“Me sentí denigrada, fue una cachetada. Sé que esto lo vamos a pasar, pero a mi corazoncito lo lastimaron un poco”, expresó Sabina Netter, todavía atravesada por la situación. La mujer ingresó al Instituto Nacional de la Yerba Mate (INYM) en 2004 y veintidós años después se presentó a trabajar como cualquier otro día, sin imaginar que luego recibiría la notificación de su despido sin causa, en el marco de la resolución 812, vinculada al decreto firmado por el presidente Javier Milei.
Netter contó en la FM 89.3 Santa María de las Misiones que trabajó tres años en Mesa de Entradas y, desde 2007, se desempeñó en el área de Registros. “Nunca tuve ningún problema dentro del INYM, no tengo ninguna mancha en el legajo. Yo pensé que me iba a jubilar acá”, afirmó, y explicó que aún le restaban unos 15 años para alcanzar la edad jubilatoria.
De acuerdo a su relato, nada hacía presagiar el despido. El martes pasado recibió la noticia en el Instituto. “Me llamaron al tercer piso, nos hicieron esperar en un salón, empezaron a llegar uno, otro, y en un momento éramos 14 personas sin saber por qué estábamos ahí”, relató y agregó: “Me pidieron el DNI, pero no nos querían decir para qué. Después pasaron lista y nos informaron que estábamos desvinculados a partir de ese momento”.
Los trabajadores solicitaron una copia de la resolución 812 y de la liquidación final, pero no se las entregaron. “Hasta hoy no sabemos de cuánto es la liquidación, si va a ser en cuotas o cómo la van a pagar. No nos dijeron nada”, sostuvo Netter.

Pésimo fin de año
La extrabajadora del INYM dijo que estaba desolada y “tuve que enfrentar a mis hijos, quienes pensaron que era una broma. Pasé un pésimo Año Nuevo”, confesó. Los planes familiares fueron suspendidos y, según contó, recién este viernes pudo reencontrarse con otros compañeros despedidos: “Fue un solo abrazo y seguir llorando. Ninguno nos esperábamos esto”.

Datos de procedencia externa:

(** * Qui3zBot: the quiz round engine, embedded and verified

    The development follows the four Python modules of the bot:
    [textnorm.py] (answer normalisation), [quiz.py] (catalog loading,
    draw bags, answer checking), [db.py] (the single-row round state and
    the sessions table) and [main.py] (hint planning, the round state
    machine and the two start paths).

    Python strings are sequences of Unicode code points; they are modelled
    as [list N].  What the code takes from Python's own library
    ([str.lower], [unicodedata], the character classes of [re] and [str],
    [int], [repr], [random]) is a record of functions the embedding is
    parameterised by; [basic] is an instance that follows CPython on
    Latin-1 and basic Cyrillic text, and is used to evaluate the code on
    concrete inputs.  The properties come after the definitions, grouped
    by module. *)

From Stdlib Require Import ZArith NArith List String Ascii DecimalString Lia Bool.
From Stdlib Require SpecFloat.
From stdpp Require Import base option list gmap.

Import ListNotations.

Abbreviation ustr := (list N) (only parsing).

(** A Rocq string literal read as a Python string, byte by byte (meant for
    ASCII literals). *)
Definition lit (s : string) : ustr := map N_of_ascii (list_ascii_of_string s).

(** ** JSON values as [json.load] returns them *)

(** A [dict] is kept as its list of items; [JFloat n d] is the float
    [n / d]. *)
#[warnings="-register-all"]
Inductive json :=
| JNull
| JBool (b : bool)
| JInt (z : Z)
| JFloat (n : Z) (d : positive)
| JStr (s : ustr)
| JArr (items : list json)
| JObj (items : list (ustr * json)).

(** ** What the code uses of Python's library and of SQLite *)

Record PyLib := {
  (** [str.lower] *)
  str_lower : ustr -> ustr;
  (** [unicodedata.normalize("NFKD", .)] *)
  nfkd : ustr -> ustr;
  (** [unicodedata.combining] *)
  combining : N -> N;
  (** the whitespace class of [str.strip], [str.split] and the regex [\s] *)
  isspace : N -> bool;
  (** [str.isalnum] on one character; the regex [\w] adds the underscore *)
  isalnum : N -> bool;
  (** [str.isdigit] on one character *)
  isdigit : N -> bool;
  (** [int(s)] on a string: [None] stands for [ValueError] *)
  int_of_str : ustr -> option Z;
  (** [str(x)] on a float, a list or a dict *)
  repr_of : json -> ustr;
  (** SQLite's INTEGER column affinity on a TEXT value: the integer the
      text is converted to, when it is a well-formed integer literal *)
  integer_affinity : ustr -> option Z
}.

(** [random]: a generator state, [random.Random(seed)], and
    [random.shuffle], of which only that it permutes its argument is
    used.  A seed is an [int] or a [str]. *)
Record PyRandom := {
  rng : Type;
  seeded : Z + ustr -> rng;
  shuffle : forall A : Type, rng -> list A -> list A * rng;
  shuffle_perm : forall A (g : rng) (l : list A), Permutation (shuffle A g l).1 l
}.
Arguments shuffle _ {_} _ _.

(** Exceptions the modelled code can raise. *)
Inductive exn :=
| IndexError          (* pop from empty list, list index out of range *)
| KeyError
| ValueError
| TypeError
| OperationalError    (* sqlite3: no such column *)
| IntegrityError      (* sqlite3: NOT NULL constraint failed *)
| OSError.            (* open: no such file, not readable *)

Inductive res (A : Type) :=
| Ok (a : A)
| Raise (e : exn).
Arguments Ok {A} a.
Arguments Raise {A} e.

(** ** Python string helpers *)

Definition space : N := 32%N.
Definition underscore : N := 95%N.

Fixpoint lstrip_by (p : N -> bool) (s : ustr) : ustr :=
  match s with
  | [] => []
  | c :: s' => if p c then lstrip_by p s' else s
  end.

Fixpoint rstrip_by (p : N -> bool) (s : ustr) : ustr :=
  match s with
  | [] => []
  | c :: s' =>
      match rstrip_by p s' with
      | [] => if p c then [] else [c]
      | r => c :: r
      end
  end.

(** [s.strip()] *)
Definition strip (L : PyLib) (s : ustr) : ustr :=
  rstrip_by (isspace L) (lstrip_by (isspace L) s).

(** [re.sub] of a one-class pattern [[class]+] by a single space: every
    maximal run of characters of the class becomes one space.  [in_run]
    says that the previous character belonged to a run. *)
Fixpoint sub_runs_from (p : N -> bool) (in_run : bool) (s : ustr) : ustr :=
  match s with
  | [] => []
  | c :: s' =>
      if p c then
        if in_run then sub_runs_from p true s'
        else space :: sub_runs_from p true s'
      else c :: sub_runs_from p false s'
  end.

Definition sub_runs (p : N -> bool) (s : ustr) : ustr := sub_runs_from p false s.

(** [s.split()]: the maximal runs of non-whitespace characters.  [cur] is
    the word being read, reversed. *)
Fixpoint split_from (p : N -> bool) (cur : ustr) (s : ustr) : list ustr :=
  match s with
  | [] => match cur with [] => [] | _ => [rev cur] end
  | c :: s' =>
      if p c then
        match cur with
        | [] => split_from p [] s'
        | _ => rev cur :: split_from p [] s'
        end
      else split_from p (c :: cur) s'
  end.

Definition split (L : PyLib) (s : ustr) : list ustr := split_from (isspace L) [] s.

(** [s.split(":", 1)[1]]: what follows the first colon; [IndexError] when
    there is none. *)
Fixpoint after_colon (s : ustr) : res ustr :=
  match s with
  | [] => Raise IndexError
  | c :: s' => if N.eqb c 58 then Ok s' else after_colon s'
  end.

(** [s.isdigit()]: non-empty and every character a digit. *)
Definition str_isdigit (L : PyLib) (s : ustr) : bool :=
  match s with
  | [] => false
  | _ => forallb (isdigit L) s
  end.

(** The regex class [\w]. *)
Definition is_word (L : PyLib) (c : N) : bool := isalnum L c || N.eqb c underscore.

(** [str(z)] for an [int]. *)
Definition str_of_int (z : Z) : ustr := lit (NilZero.string_of_int (Z.to_int z)).

(** ** textnorm.py *)

Definition yo : N := 1105%N.   (* U+0451 CYRILLIC SMALL LETTER IO *)
Definition ye : N := 1077%N.   (* U+0435 CYRILLIC SMALL LETTER IE *)

(** [_punct_re = re.compile(r"[^\w\s]+")] *)
Definition punct (L : PyLib) (c : N) : bool := negb (is_word L c) && negb (isspace L c).

Definition normalize (L : PyLib) (text : ustr) : ustr :=
  match text with
  | [] => []
  | _ =>
      let t := str_lower L (strip L text) in
      (* replace U+0451 by U+0435 *)
      let t := map (fun ch => if N.eqb ch yo then ye else ch) t in
      (* remove diacritics *)
      let t := nfkd L t in
      let t := List.filter (fun ch => N.eqb (combining L ch) 0) t in
      (* remove punctuation/symbols *)
      let t := sub_runs (punct L) t in
      (* collapse spaces *)
      strip L (sub_runs (isspace L) t)
  end.

(** ** quiz.py *)

(** A loaded question: the dict [_normalize_question] builds.  Every key
    is always present, so [q.get(k, default)] is the field. *)
Record Question := {
  q_id : ustr;
  q_category : option ustr;
  q_question : ustr;
  q_answers : list ustr;
  q_aliases : list ustr;
  q_tags : list ustr;
  q_difficulty : json;
  q_lang : json;
  q_meta : json
}.

(** [d.get(k)] on the items of a dict. *)
Fixpoint dict_get (items : list (ustr * json)) (k : ustr) : option json :=
  match items with
  | [] => None
  | (k', v) :: rest => if bool_decide (k' = k) then Some v else dict_get rest k
  end.

(** Truth value of a JSON value. *)
Definition truthy (v : json) : bool :=
  match v with
  | JNull => false
  | JBool b => b
  | JInt z => negb (Z.eqb z 0)
  | JFloat n _ => negb (Z.eqb n 0)
  | JStr s => match s with [] => false | _ => true end
  | JArr l => match l with [] => false | _ => true end
  | JObj l => match l with [] => false | _ => true end
  end.

Definition nonempty {A} (l : list A) : bool :=
  match l with [] => false | _ => true end.

(** [str(x)] *)
Definition py_str (L : PyLib) (v : json) : ustr :=
  match v with
  | JNull => lit "None"
  | JBool true => lit "True"
  | JBool false => lit "False"
  | JInt z => str_of_int z
  | JStr s => s
  | _ => repr_of L v
  end.

(** [int(x)] *)
Definition py_int (L : PyLib) (v : json) : res Z :=
  match v with
  | JBool b => Ok (if b then 1 else 0)%Z
  | JInt z => Ok z
  | JFloat n d => Ok (Z.quot n (Z.pos d))
  | JStr s => match int_of_str L s with Some z => Ok z | None => Raise ValueError end
  | _ => Raise TypeError
  end.

(** [os.path.basename]: what follows the last slash. *)
Fixpoint basename_from (cur : ustr) (s : ustr) : ustr :=
  match s with
  | [] => rev cur
  | c :: s' => if N.eqb c 47 then basename_from [] s' else basename_from (c :: cur) s'
  end.
Definition basename (s : ustr) : ustr := basename_from [] s.

(** The local [clean_list] of [_normalize_question]. *)
Fixpoint clean_list (L : PyLib) (xs : list json) : list ustr :=
  match xs with
  | [] => []
  | JStr x :: rest =>
      let s := strip L x in
      if nonempty s then s :: clean_list L rest else clean_list L rest
  | _ :: rest => clean_list L rest
  end.

(** [[normalize(t) for t in tags if isinstance(t, str)]] *)
Fixpoint normalized_strs (L : PyLib) (xs : list json) : list ustr :=
  match xs with
  | [] => []
  | JStr t :: rest => normalize L t :: normalized_strs L rest
  | _ :: rest => normalized_strs L rest
  end.

(** The value of the ["difficulty"] key of the output dict:
    [int(q.get("difficulty", 2)) if str(q.get("difficulty", "")).isdigit()
     else q.get("difficulty", 2)]. *)
Definition difficulty_of (L : PyLib) (d : list (ustr * json)) : res json :=
  if str_isdigit L (py_str L (default (JStr []) (dict_get d (lit "difficulty")))) then
    match py_int L (default (JInt 2) (dict_get d (lit "difficulty"))) with
    | Ok z => Ok (JInt z)
    | Raise e => Raise e
    end
  else Ok (default (JInt 2) (dict_get d (lit "difficulty"))).

(** [_normalize_question(q, file_path)], with [n_loaded] for
    [len(self.questions)].  [Ok None] is a rejected record. *)
Definition _normalize_question (L : PyLib) (n_loaded : nat) (q : json) (file_path : ustr)
  : res (option Question) :=
  match q with
  | JObj d =>
      match dict_get d (lit "question") with
      | Some (JStr text) =>
          if negb (nonempty (strip L text)) then Ok None else
          match dict_get d (lit "answers") with
          | Some (JArr answers) =>
              if negb (existsb (fun a => match a with
                                          | JStr s => nonempty (strip L s)
                                          | _ => false
                                          end) answers)
              then Ok None else
              let qid :=
                match dict_get d (lit "id") with
                | None | Some JNull =>
                    JStr (basename file_path ++ lit "::" ++ str_of_int (Z.of_nat n_loaded + 1))
                | Some v => v
                end in
              let category := default JNull (dict_get d (lit "category")) in
              let tags :=
                let v := default JNull (dict_get d (lit "tags")) in
                match (if truthy v then v else JArr []) with     (* ... or [] *)
                | JArr l => l
                | _ => []
                end in
              let tags :=
                match category with
                | JStr c =>
                    if nonempty c && nonempty (strip L c) then
                      let cat_tag := normalize L c in
                      if nonempty cat_tag && negb (bool_decide (cat_tag ∈ normalized_strs L tags))
                      then tags ++ [JStr cat_tag] else tags
                    else tags
                | _ => tags
                end in
              let aliases :=
                let v := default JNull (dict_get d (lit "aliases")) in
                match (if truthy v then v else JArr []) with     (* ... or [] *)
                | JArr l => l
                | _ => []
                end in
              match difficulty_of L d with
              | Raise e => Raise e
              | Ok difficulty =>
                  Ok (Some {|
                    q_id := py_str L qid;
                    q_category := match category with JStr c => Some (strip L c) | _ => None end;
                    q_question := strip L text;
                    q_answers := clean_list L answers;
                    q_aliases := clean_list L aliases;
                    q_tags := clean_list L tags;
                    q_difficulty := difficulty;
                    q_lang := default (JStr (lit "ru")) (dict_get d (lit "lang"));
                    q_meta := default (JObj []) (dict_get d (lit "meta"))
                  |})
              end
          | _ => Ok None
          end
      | _ => Ok None
      end
  | _ => Ok None
  end.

Actualmente, parte de los trabajadores despedidos se encuentra organizándose para evaluar los pasos a seguir. Un grupo consultó con un abogada para determinar cómo seguir con las actuaciones judiciales, en busca de aliviar, al menos un poco, el dolor que le significó el despido tras más de dos décadas en el INYM.